His ‘Royal Court’ was made up of the foulest-looking bunch of Cougars imaginable. Stuppy dressed them in the finest clothes, but these they never washed. Dried food, nose-drippings and other such slop and dirt covered the ruffled collars and fancy, embroidered coats and leggings of the Cougar courtiers. Except when he ‘greeted’ unknown visitors with his cutlass, King Stuppy spent most of his time swinging lazily in his woven-grass hammock. With one eye carefully watching his domain, he ate marsh honey and bayou bread all day long.
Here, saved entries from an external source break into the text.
Module EqualRuntimeClaim.
Import Scavenge EqualRuntimeSpec.

(** The unit-carry quantum of a pool: the carry of its largest unit. *)
Definition quantum (unit_carries : gmap string Z) (available : list (string * Z)) : Q :=
  inject_Z (max_unit_carry unit_carries (pool_of available)).

(** "Any two active tiers have [carry * ratio] equal within one unit-carry
    quantum", for an allocation [alloc] of the pool of [available] to the
    tiers [active]. *)
Definition within_one_quantum (alloc : list (Z * list (string * Z)))
           (active : list Z) (unit_carries : gmap string Z)
           (available : list (string * Z)) : Prop :=
  forall a b,
    a ∈ active -> b ∈ active ->
    (Qabs (runtime_load alloc unit_carries a - runtime_load alloc unit_carries b)
     <= quantum unit_carries available)%Q.

(** The same, as a test. *)
Definition within_one_quantum_b (alloc : list (Z * list (string * Z)))
           (active : list Z) (unit_carries : gmap string Z)
           (available : list (string * Z)) : bool :=
  forallb (fun a =>
    forallb (fun b =>
      Qle_bool
        (Qabs (runtime_load alloc unit_carries a - runtime_load alloc unit_carries b))
        (quantum unit_carries available)) active) active.

(** The carry table lists a positive carry for every unit of the pool,
    and each of them is the largest of the pool or at most three quarters
    of it. *)
Definition spaced_carries (unit_carries : gmap string Z)
           (available : list (string * Z)) : Prop :=
  forall u, u ∈ Dict.keys (pool_of available) ->
    exists c, unit_carries !! u = Some c
              /\ 0 < c
              /\ (c = max_unit_carry unit_carries (pool_of available)
                  \/ 4 * c <= 3 * max_unit_carry unit_carries (pool_of available)).

(** The carries of the scavenging units in the game, as the world
    configuration reports them. *)
Definition game_carries : gmap string Z :=
  list_to_map
    [("spear", 25); ("sword", 15); ("axe", 10); ("archer", 10);
     ("light", 80); ("marcher", 50); ("heavy", 50)]%string.

(** A table with carries that are close to each other, and a pool for it. *)
Definition cavalry_80_75 : gmap string Z :=
  <["light"%string := 80]> (<["heavy"%string := 75]> ∅).
Definition one_light_four_heavy : list (string * Z) :=
  [("light"%string, 1); ("heavy"%string, 4)].

(** A table that does not list the spear, and a pool with spears. *)
Definition light_only : gmap string Z := <["light"%string := 80]> ∅.
Definition lights_and_spears : list (string * Z) :=
  [("light"%string, 100); ("spear"%string, 1000)].

(** Pools of the game's units. *)
Definition spears_23 : list (string * Z) := [("spear"%string, 23)].
Definition seven_light : list (string * Z) := [("light"%string, 7)].
Definition mixed_pool : list (string * Z) :=
  [("spear"%string, 23); ("axe"%string, 4); ("light"%string, 7); ("heavy"%string, 5)].

(** The sets of two or more tiers, in the order in which Python iterates
    over a set of small ints. *)
Definition tier_sets : list (list Z) :=
  [[1; 2]; [1; 3]; [1; 4]; [2; 3]; [2; 4]; [3; 4];
   [1; 2; 3]; [1; 2; 4]; [1; 3; 4]; [2; 3; 4]; [1; 2; 3; 4]].

(** The pools of one to [n] units of one kind, and of one to [n] units of
    each of two kinds. *)
Definition one_kind_pools (n : Z) : list (list (string * Z)) :=
  u ← SCAVENGE_UNITS; c ← seqZ 1 n; [[(u, c)]].
Definition two_kind_pools (n : Z) : list (list (string * Z)) :=
  u ← SCAVENGE_UNITS; v ← SCAVENGE_UNITS;
  if decide (u = v) then []
  else c ← seqZ 1 n; d ← seqZ 1 n; [[(u, c); (v, d)]].
End EqualRuntimeClaim.

(** * Further embedded code *)

(** ** More Python helpers *)

(** [max(a, b)] of Python on floats: the first argument wins ties. *)
Definition py_max (a b : Q) : Q := if Qlt_bool a b then b else a.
Helga thought the odor of the marsh honey was unpleasant, but Ola told her that it had medicinal properties needed by King Stuppy. Marsh honey and bayou bread where the only things that King Stuppy could eat. His nerves had been damaged for life by poison darts Grizzly Bear trackers had shot from their blowguns to capture him. “The marsh honey keeps the King’s hand steady on the cutlass,” Ola remarked.

At first glance, as he lay in his hammock, Helga mused that King Stuppy looked like a very fat and sick old Cougar. “Only a fool would treat him like that, however,” Helga thought, “he would doom you without a moment wasted.”

And everyone who came and went from King Stuppy’s domain knew this basic fact. The honest traders, the dockworkers, the scullery folk, the thieves and bandits. No one challenged Stuppy Marit in the Realm of the King. No one, that is, except a certain cantankerous Wood Cow.